Material is not the visible, Spiritual is not the invisible.

by David Fleischacker

There is a simple yet important distinction made by Lonergan regarding the meaning of the material and the spiritual.  I remember in Fr. Joseph Flanagan's class on INSIGHT at Boston College that he gave a definition of the spiritual which intrigued many of us. This definition was given long before we came to understand its meaning.  The spiritual, he said, is that which is "intrinsically independent of the empirical residue."  The material is that which is intrinsically dependent or limited by the empirical residue. Many of us however define the material and the spiritual in terms of the visible and invisible rather than the empirical residue.

Because of this common union of the visible and invisible with the material and spiritual, it helps to put the visible and invisible in their proper places and Lonergan develops a distinction which accomplishes this task. That distinction is between description and explanation.  Descriptive knowledge relates things to us, through our motor-sensory experiences. It is almost by definition visible or at least tied to the visible (or motor-sensible). Explanation in contrast relates things to things, via an abstractive process from images/symbols/phantasm.  This type of knowledge intentionally goes beyond our sense knowledge to grasp things independently of our senses.  The explanatory is literally not visible, hence it is invisible (not motor-sensible).

This distinction between the descriptive and the explanatory is important because Lonergan's definition of the material and the spiritual requires both a clear shift into the explanatory, and then a clear articulation of explanation in terms of cognitive theory and then metaphysics. In other words, cognitively, when one

  1. grasps the nature of explanatory insights and implicit definitions, and
  2. then how these insights abstract from experience patterned by the desire to grasp the nature or forms of things, and
  3. that in certain types of abstraction, a residue is left behind, left unexplained (=empirical residue)

…then one is prepared for the shift to to understand the meaning of the material in its cognitive elements. And cognitively, when one grasps that some forms and the modes of operation of these forms operate independently of this residue, then one is ready to grasp the meaning of spiritual.  

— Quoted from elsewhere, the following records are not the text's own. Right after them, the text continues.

Definition recordShootCleanupBlocked (cr : DualDeploymentOperator) (cause : option error)
  : M DualDeploymentOperator :=
  do _ <- record_event "ShootCleanupBlocked" "RetainFinalizer"
    ("Shoot cleanup incomplete; retaining finalizer. Set annotation " +:+ ForceDeleteAnnotation +:+
     "=true to force deletion (orphans remaining shoot resources)");
  set_status_condition cr (mkCondition "ShootCleanup" ConditionFalse "Blocked"
    ("waiting on shoot cleanup; set " +:+ ForceDeleteAnnotation +:+ "=true to force: " +:+ fmt_v cause) 0 None).

Definition recordShootCleanupForceDeleted (cr : DualDeploymentOperator) (cause : option error)
  : M DualDeploymentOperator :=
  do _ <- record_event "ShootCleanupForceDeleted" "ForceDelete"
    "Finalizer removed via force-delete annotation; remaining shoot resources may be orphaned";
  let msg := "shoot cleanup abandoned by operator force-delete; shoot resources may be orphaned" in
  let msg := match cause with
             | Some e => msg +:+ " (last error: " +:+ Error e +:+ ")"
             | None => msg
             end in
  set_status_condition cr (mkCondition "ShootCleanup" ConditionFalse "ForceDeleted" msg 0 None).

Definition errStatus (cr : DualDeploymentOperator) (reason : string) (err : error)
  : M (Result * option error) :=
  do cr <- setCondition cr reason (Error err) (meta_Generation (cr_meta cr));
  do now <- Now;
  do _ <- StatusUpdate (with_LastReconcile cr (Some now));
  ret (Result0, Some err).

Definition finishNotReady (cr : DualDeploymentOperator) (seed shoot : list ResourceStatus) (backoff : Z)
  : M (Result * option error) :=
  do now <- Now;
  do (_, e) <- StatusUpdate (with_LastReconcile (with_Resources cr seed shoot) (Some now));
  match e with
  | Some e => ret (Result0, Some e)
  | None =>
      if (backoff =? 0)%Z then ret (Result0, Some (ENew "shoot render unavailable; requeuing"))
      else ret (mkResult backoff, None)
  end.

(** ** reconcileDelete *)

Definition deletable (cr : DualDeploymentOperator) (statuses : list ResourceStatus) : nat :=
  length (filter (fun rs => crd_retained cr rs = false) statuses).

Fixpoint delete_loop (applier : Applier B) (cr : DualDeploymentOperator) (ownedBy : string)
  (statuses : list ResourceStatus) : M (list (option error)) :=
  match statuses with
  | [] => ret []
  | rs :: statuses' =>
      if crd_retained cr rs then delete_loop applier cr ownedBy statuses'
      else
        do e <- ap_Delete applier (ManifestFromStatus rs) ownedBy;
        do errs <- delete_loop applier cr ownedBy statuses';
        ret (match e with Some _ => e :: errs | None => errs end)
  end.

(** The applier is nil when nothing is pending or the shoot cannot be reached. *)
Definition deleteRender (cr : DualDeploymentOperator) (ownedBy : string) (applier : option (Applier B))
  (statuses : list ResourceStatus) : M (list (option error)) :=
  match applier with
  | None => ret []
  | Some applier => delete_loop applier cr ownedBy (SortStatusForDelete statuses)
  end.

(** Building the shoot applier only when shoot cleanup is needed: the CR with
    the conditions recorded so far, the applier, the build error. *)
Definition build_for_delete (cr : DualDeploymentOperator) (shootPending : nat)
  : M (DualDeploymentOperator * option (Applier B) * option error) :=
  if Nat.ltb 0 shootPending then
    do b <- buildShootApplierOrDefault cr;
    match b with
    | Ok applier => ret (cr, Some applier, None)
    | Err buildErr =>
        do cr <- recordShootUnreachable cr buildErr;
        ret (cr, None, Some buildErr)
    end
  else ret (cr, None, None).

(** The outcome of a deletion whose seed half succeeded. *)
Definition finish_delete (cr : DualDeploymentOperator) (shootDone : bool) (shootErrs : list (option error))
  : M (Result * option error) :=
  let forceDelete :=
    bool_decide (default "" (meta_Annotations (cr_meta cr) !! ForceDeleteAnnotation) = "true") in
  let remove cr := with_Finalizers cr (RemoveFinalizer (meta_Finalizers (cr_meta cr)) FinalizerName) in
  if shootDone then
    do (_, e) <- UpdateCR (remove cr);
    ret (Result0, e)
  else if forceDelete then
    do cr <- recordShootCleanupForceDeleted cr (NewAggregate shootErrs);
    do (cr, _) <- StatusUpdate cr;
    do (_, e) <- UpdateCR (remove cr);
    ret (Result0, e)
  else
    do cr <- recordShootCleanupBlocked cr (NewAggregate shootErrs);
    do (_, uErr) <- StatusUpdate cr;
    match uErr with
    | Some uErr => ret (Result0, Some uErr)
    | None => ret (mkResult 30, None)
    end.

(** Both renders, in the reverse of the apply order. *)
Definition delete_both (cr : DualDeploymentOperator) (ownedBy : string) : M (Result * option error) :=
  let shootPending := deletable cr (status_ShootResources (cr_Status cr)) in
  do (cr, shootApplier, buildErr) <- build_for_delete cr shootPending;
  let seedResources := status_SeedResources (cr_Status cr) in
  let shootResources := status_ShootResources (cr_Status cr) in
  do (seedErrs, shootErrs) <-
    (if bool_decide (spec_ApplyOrder (cr_Spec cr) = "SeedFirst") then
       do shootErrs <- deleteRender cr ownedBy shootApplier shootResources;
       do seedErrs <- deleteRender cr ownedBy (Some (r_SeedApplier r)) seedResources;
       ret (seedErrs, shootErrs)
     else
       do seedErrs <- deleteRender cr ownedBy (Some (r_SeedApplier r)) seedResources;
       do shootErrs <- deleteRender cr ownedBy shootApplier shootResources;
       ret (seedErrs, shootErrs));
  match NewAggregate seedErrs with
  | Some agg => ret (Result0, Some agg)
  | None =>
      let shootDone := Nat.eqb shootPending 0 || (negb (is_set buildErr) && Nat.eqb (length shootErrs) 0) in
      finish_delete cr shootDone shootErrs
  end.

Definition reconcileDelete (cr : DualDeploymentOperator) : M (Result * option error) :=
  let ownedBy := OwnedByValue (meta_Namespace (cr_meta cr)) (meta_Name (cr_meta cr)) in
  do cr <- set_status_condition cr (mkCondition "Ready" ConditionFalse ReasonDeleting
    "CR deletion in progress" (meta_Generation (cr_meta cr)) None);
  do (cr, uErr) <- StatusUpdate cr;
  match uErr with
  | Some uErr =>
      if negb (IsNotFound uErr) then ret (Result0, Some uErr) else delete_both cr ownedBy
  | None => delete_both cr ownedBy
  end.

(** ** Reconcile *)

(** Step 4: each transformation on both renders, in declaration order; on an
    error, the reason of the condition and the error. *)
Fixpoint transform_both (transforms : list transformation) (seed shoot : list Manifest)
  : (list Manifest * list Manifest) + (string * error) :=
  match transforms with
  | [] => inl (seed, shoot)
  | t :: transforms' =>
      match transformation_Apply t seed with
      | Err err => inr ("SeedTransformFailed", err)
      | Ok seed =>
          match transformation_Apply t shoot with
          | Err err => inr ("ShootTransformFailed", err)
          | Ok shoot => transform_both transforms' seed shoot
          end
      end
  end.

(** Steps 1 to 4: the two transformed renders. *)
Definition render_both (cr : DualDeploymentOperator)
  : M ((list Manifest * list Manifest) + (string * error)) :=
  match source_From (spec_Source (cr_Spec cr)) (meta_Namespace (cr_meta cr)) with
  | Err err => ret (inr ("InvalidSource", err))
  | Ok src =>
      do seed <- Render src ModeSeed (meta_Namespace (cr_meta cr));
      match seed with
      | Err err => ret (inr ("SeedRenderFailed", err))
      | Ok seedManifests =>
          do shoot <- Render src ModeShoot (spec_ShootNamespace (cr_Spec cr));
          match shoot with
          | Err err => ret (inr ("ShootRenderFailed", err))
          | Ok shootManifests =>
              match Build (spec_Transformations (cr_Spec cr)) with
              | Err err => ret (inr ("InvalidTransformation", err))
              | Ok transforms => ret (transform_both transforms seedManifests shootManifests)
              end
          end
      end
  end.

(** applySeed then pruneSeed, as the two not-ready phases run them under
    SeedFirst: the inventory to write (the errors are only logged). *)
Definition seed_without_shoot (cr : DualDeploymentOperator) (seedManifests : list Manifest) (ownedBy : string)
  : M (list ResourceStatus) :=
  do (seedManifests, seedStatuses, _) <- applyAll (r_SeedApplier r) seedManifests ownedBy;
  do (retained, _) <- prune (r_SeedApplier r) (status_SeedResources (cr_Status cr)) seedManifests cr ownedBy;
  ret (seedStatuses ++ retained)%list.

Definition not_ready (cr : DualDeploymentOperator) (shootFirst : bool) (seedManifests : list Manifest)
  (ownedBy reason msg : string) (backoff : Z) : M (Result * option error) :=
  do seedOut <-
    (if shootFirst then ret (status_SeedResources (cr_Status cr))
     else seed_without_shoot cr seedManifests ownedBy);
  do cr' <- setCondition cr reason msg (meta_Generation (cr_meta cr));
  finishNotReady cr' seedOut (status_ShootResources (cr_Status cr)) backoff.

(** Steps 8 and 9: prune in the reverse of the apply order, write the status. *)
Definition finish_ready (cr : DualDeploymentOperator) (shootFirst : bool) (shootApplier : Applier B)
  (seedManifests shootManifests : list Manifest) (seedStatuses shootStatuses : list ResourceStatus)
  (applyErrs : list (option error)) (ownedBy : string) : M (Result * option error) :=
  let prevSeed := status_SeedResources (cr_Status cr) in
  let prevShoot := status_ShootResources (cr_Status cr) in
  do (seedRetained, shootRetained, pruneErrs) <-
    (if shootFirst then
       do (a, ea) <- prune (r_SeedApplier r) prevSeed seedManifests cr ownedBy;
       do (b, eb) <- prune shootApplier prevShoot shootManifests cr ownedBy;
       ret (a, b, [ea; eb])
     else
       do (b, eb) <- prune shootApplier prevShoot shootManifests cr ownedBy;
       do (a, ea) <- prune (r_SeedApplier r) prevSeed seedManifests cr ownedBy;
       ret (a, b, [eb; ea]));
  let pruneErr := NewAggregate pruneErrs in
  let seedStatuses := (seedStatuses ++ seedRetained)%list in
  let shootStatuses := (shootStatuses ++ shootRetained)%list in
  let cr := with_Resources cr seedStatuses shootStatuses in
  let c := computeConditions seedStatuses shootStatuses in
  let readyCond := mkCondition (c_Type c) (c_Status c) (c_Reason c) (c_Message c)
                     (meta_Generation (cr_meta cr)) None in
  do cr <- set_status_condition cr readyCond;
  do now <- Now;
  do (_, err) <- StatusUpdate (with_LastReconcile cr (Some now));
  match err with
  | Some err => ret (Result0, Some err)
  | None =>
      match NewAggregate (applyErrs ++ [pruneErr]) with
      | Some reconcileErr => ret (Result0, Some reconcileErr)
      | None => ret (mkResult requeueInterval, None)
      end
  end.

Definition collect (err : option error) (errs : list (option error)) : list (option error) :=
  match err with Some _ => (errs ++ [err])%list | None => errs end.

(** The shoot is reachable: apply in the configured order, the seed gated on the
    shoot under ShootFirst. *)
Definition apply_ready (cr : DualDeploymentOperator) (shootFirst : bool) (shootApplier : Applier B)
  (seedManifests shootManifests : list Manifest) (ownedBy : string) : M (Result * option error) :=
  if shootFirst then
    do (shootManifests, shootStatuses, shootErr) <- applyAll shootApplier shootManifests ownedBy;
    let applyErrs := collect shootErr [] in
    if anyFailed shootStatuses then
      let all := allFailed shootStatuses in
      let reason := if all then "ShootApplyFailed" else "ResourcesDegraded" in
      let msg := if all then "every resource in the shoot render failed to apply"
                 else "some shoot resources failed to apply; seed render deferred until shoot converges" in
      do (retained, shootPruneErr) <-
        prune shootApplier (status_ShootResources (cr_Status cr)) shootManifests cr ownedBy;
      do cr' <- setCondition cr reason msg (meta_Generation (cr_meta cr));
      do (res, ferr) <- finishNotReady cr' (status_SeedResources (cr_Status cr)) (shootStatuses ++ retained) 0;
      ret (res, NewAggregate [ferr; shootPruneErr])
    else
      do (seedManifests, seedStatuses, err) <- applyAll (r_SeedApplier r) seedManifests ownedBy;
      finish_ready cr true shootApplier seedManifests shootManifests seedStatuses shootStatuses
        (collect err applyErrs) ownedBy
  else
    do (seedManifests, seedStatuses, err) <- applyAll (r_SeedApplier r) seedManifests ownedBy;
    do (shootManifests, shootStatuses, shootErr) <- applyAll shootApplier shootManifests ownedBy;
    finish_ready cr false shootApplier seedManifests shootManifests seedStatuses shootStatuses
      (collect shootErr (collect err [])) ownedBy.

And in other words, metaphysically,  when one

  1. comes to understand potency, form, and act, and
  2. that potency provides a limitation to form, and
  3. that some types of potency include limitations in space and time, continuums, random divergences from ideal frequencies, inertia, and individuality

… then one is ready to understand matter metaphysically. And metaphysically, when one grasps that some forms have capacities not limited by space and time, by continuums, by random divergences from ideal frequencies, by inertia, or by individuality, then one is ready to understand the spiritual metaphysically.

After strenously exercising one's mind in INSIGHT (at least for most of us who are rather dull), and having shifted into a cognitive and metaphysical account of explanatory understanding and forms, material beings can be understood as those which are intrinsically conditioned by the empirical residue (prime matter in ancient language) and spiritual beings are those which are intrinsically independent of the empirical residue.

Once you understand these meanings of material and spiritual, you can then understand the title of this blog, and the same answer explains both clauses.

  • The "material is not the visible,"
    • Why? because material intelligible forms and the acts of these forms are known by explanatory understanding and judgement, not by descriptions of motor-sensory experience.
    • Hence, these material forms and acts of these forms are invisible.  
  • And likewise, the "spiritual is not the invisible"
    • Why? because material intelligible forms and the acts of these forms are known by explanatory understanding and judgement, not by descriptions of motor-sensory experience.
    • Hence, these material forms and acts of these forms are invisible yet not spiritual.